On 21/08/13 19:48, Christopher J. Walker wrote:
> 2) On file transfer, actual checksum at destination should match (b) at
> source and also (c) - providing it exists, and (d) if provided by the
> experiment. This should be turned on by default in the FTS. If there is
> a failure, the FTS should flag this (which it presumably does) and
> something sensible should happen.
>
> The something sensible is probably (but I'm open to suggestions here):
> i) Gather stats to see how frequent this is.
> ii) Try the transfer again, and try from other copies in the LFC????
> (thoughts from others welcome here).
> iii) Check integrity of source file (compare (a) and (b) and (c)).
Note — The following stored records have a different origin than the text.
(** C9, as amended: the route [build_route_single] returns does not record
    the agent's start node as its initial entry.  It is empty (start, pickup
    and drop coincide) or its first pair is [(0, nxt)] with [nxt] the
    neighbour of the start moved to first; the start can only be recorded
    later, when the walk comes back to it.  The moves made are the pair
    [(start, nxt)] followed by the consecutive recorded pairs; only the
    latter, one fewer than the steps taken, enter the distance of
    [score_solution] and receive the deposits of [reinforce], so the first
    move adds no cost and no trail. *)
Theorem start_not_recorded {A : Arith} {P : Power A} {R : RandomSource A}
    {C : GaCore A} (fuel : nat) (start mid end_ : node)
    (oc : gmap (nat * node) bool) (s : ACO_MultiAgent A) (g : rng)
    (ruta : route) (oc' : gmap (nat * node) bool) (s' : ACO_MultiAgent A)
    (g' : rng) :
  build_route_single fuel start mid end_ oc s g = Ok (ruta, oc', s', g') →
  ((ruta = [] ∧ start = mid ∧ mid = end_) ∨
   (∃ nxt rest, ruta = (0, nxt) :: rest ∧ edge (G s) start nxt ∧
      consecutive (start :: nodos_of ruta)
      = (start, nxt) :: consecutive (nodos_of ruta))) ∧
  length (consecutive (nodos_of ruta)) = pred (length ruta) ∧
  (∀ self, (score_solution self [ruta]).1.2
           = path_cost (of_Z 0) (nodos_of ruta)) ∧
  (∀ self sc e,
     pheromone (reinforce self [ruta] sc) !! e
     = bump (div (Q self) (add sc c_1e_9))
         (traversals e (consecutive (nodos_of ruta))) (pheromone self !! e)).
Proof.
  intros H. apply build_route_single_Ok in H as ((Ht & Hc & leg1 & leg2 & -> & Hl1 & Hl2 & He1 & He2) & _ & _).
  split_and!.
  - destruct (leg1 ++ leg2) as [|[t nxt] rest] eqn:E.
    + left. apply app_eq_nil in E as [-> ->]. split_and!; [done|by apply He1|by apply He2].
    + right. exists nxt, rest. simpl in Ht, Hc. injection Ht as -> _.
      destruct Hc as [Hedge _]. done.
  - unfold nodos_of. by rewrite consecutive_length, length_map.
  - intros self. by rewrite score_solution_eq.
  - intros self sc e. rewrite reinforce_lookup. unfold reinforced_pairs. simpl.
    by rewrite app_nil_r.
Qed.

(** C9, witness: the one-step route from [a0] to [b0]. *)
Lemma start_not_recorded_witness :
  length (consecutive (nodos_of [(0, b0)])) = 0 ∧
  (score_solution (exact_aco corridor [a0] [b0] [b0] 1 1) [[(0, b0)]]).1.2
  = @path_cost exact exact_core (inject_Z 0) [b0].
Proof.
  destruct (Ok_of_route
              (build_route_single 5 a0 b0 b0 ∅
                 (exact_aco corridor [a0] [b0] [b0] 1 1) seed0)
              [(0, b0)]) as (oc' & s' & g' & E).
  { vm_compute. reflexivity. }
  destruct (start_not_recorded _ _ _ _ _ _ _ _ _ _ _ E) as (_ & H1 & H2 & _).
  split; [exact H1 | exact (H2 (exact_aco corridor [a0] [b0] [b0] 1 1))].
Defined.

(** ** Pheromone update *)

(** Every stored trail value is strictly positive. *)
Definition positive_table {A : Arith} (ph : gmap (node * node) num) : Prop :=
  ∀ e tau, ph !! e = Some tau → ltb (of_Z 0) tau = true.

(** One evaporate/reinforce cycle of [run], for the iteration-best [c]. *)
Definition cycle {A : Arith} (self : ACO_MultiAgent A)
    (c : num * list route) : ACO_MultiAgent A :=
  reinforce (evaporate self) c.2 c.1.

(** The laws of exact arithmetic that keep a trail positive; rounding to
    zero (underflow) breaks the first three. *)
Class PositiveLaws (A : Arith) : Prop := {
  pos_mul : ∀ x y, ltb (of_Z 0) x = true → ltb (of_Z 0) y = true →
                   ltb (of_Z 0) (mul x y) = true;
  pos_div : ∀ x y, ltb (of_Z 0) x = true → ltb (of_Z 0) y = true →
                   ltb (of_Z 0) (div x y) = true;
  pos_add : ∀ x y, ltb (of_Z 0) x = true → ltb (of_Z 0) y = true →
                   ltb (of_Z 0) (add x y) = true;
  nonneg_add : ∀ x y, leb (of_Z 0) x = true → ltb (of_Z 0) y = true →
                      ltb (of_Z 0) (add x y) = true;
  pos_sub : ∀ x y, ltb x y = true → ltb (of_Z 0) (sub y x) = true;
  pos_0_01 : ltb (of_Z 0) c_0_01 = true;
  pos_1e_9 : ltb (of_Z 0) c_1e_9 = true
}.

Lemma exact_ltb (x y : QArith_base.Q) : @ltb exact x y = true ↔ (x < y)%Q.
Proof.
  simpl. rewrite negb_true_iff, <- not_true_iff_false, Qle_bool_iff.
  split; [apply Qnot_le_lt | apply Qlt_not_le].
Qed.

Lemma exact_leb (x y : QArith_base.Q) : @leb exact x y = true ↔ (x <= y)%Q.
Proof. apply Qle_bool_iff. Qed.

#[export] Instance exact_positive : PositiveLaws exact.
Proof.
  split; intros *; rewrite ?exact_ltb, ?exact_leb; simpl; rewrite ?Qred_correct.
  - apply Qmult_lt_0_compat.
  - intros Hx Hy. apply Qmult_lt_0_compat; [done|]. by apply Qinv_lt_0_compat.
  - unfold inject_Z. lra.
  - unfold inject_Z. lra.
  - unfold inject_Z. lra.
  - reflexivity.
  - reflexivity.
Qed.

Section PheromoneFacts.
Context {A : Arith} {PL : PositiveLaws A}.

Lemma init_pheromone_positive (G0 : gmap node (list node)) :
  positive_table (init_pheromone G0) ∧
  ∀ e tau, init_pheromone G0 !! e = Some tau → tau = c_0_01.
Proof.
  unfold init_pheromone.
  assert (∀ l (ph : gmap (node * node) num),
            (∀ e tau, ph !! e = Some tau → tau = c_0_01) →
            ∀ e tau,
              fold_left
                (fun ph uvs => fold_left (fun ph v => <[(uvs.1, v) := c_0_01]> ph) uvs.2 ph)
                l ph !! e = Some tau → tau = c_0_01) as Hall.
  { induction l as [|[u vs] l IH]; intros ph Hph; simpl; [done|].
    apply IH. clear IH. revert ph Hph.
    induction vs as [|v vs IHv]; intros ph Hph; simpl; [done|].
    apply IHv. intros e tau. destruct (decide ((u, v) = e)) as [<-|Hne].
    - rewrite lookup_insert_eq. by intros [= <-].
    - rewrite lookup_insert_ne by done. apply Hph. }
  split; [|by apply Hall].
  intros e tau He. apply Hall in He as ->; [apply pos_0_01|done].
Qed.

Lemma iter_add_positive (dep tau : num) (n : nat) :
  ltb (of_Z 0) dep = true → ltb (of_Z 0) tau = true →
  ltb (of_Z 0) (Nat.iter n (fun tau => add tau dep) tau) = true.
Proof.
  intros Hd Ht. induction n as [|n IH]; simpl; [done|]. by apply pos_add.
Qed.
> iv) Tell someone - somehow.
Writing this has made me think Jens had a point about checksums with the
FTS and using hadoop to mine them.
If you have this information on transfers that fail due to a checksum
problem, you can probe the extent of data corruption. One off corruption
may be network transfer, but repeated corruption suggests a source file
problem.
Mining this information probably does tell us something really quite
interesting about the prevalence of corrupt files on the storage -
where they are, are they from a particular site (or even gridftp
server). Hadoop would probably be a good way of extracting that
information from the logs.
Data should probably be normalised against successful transfers.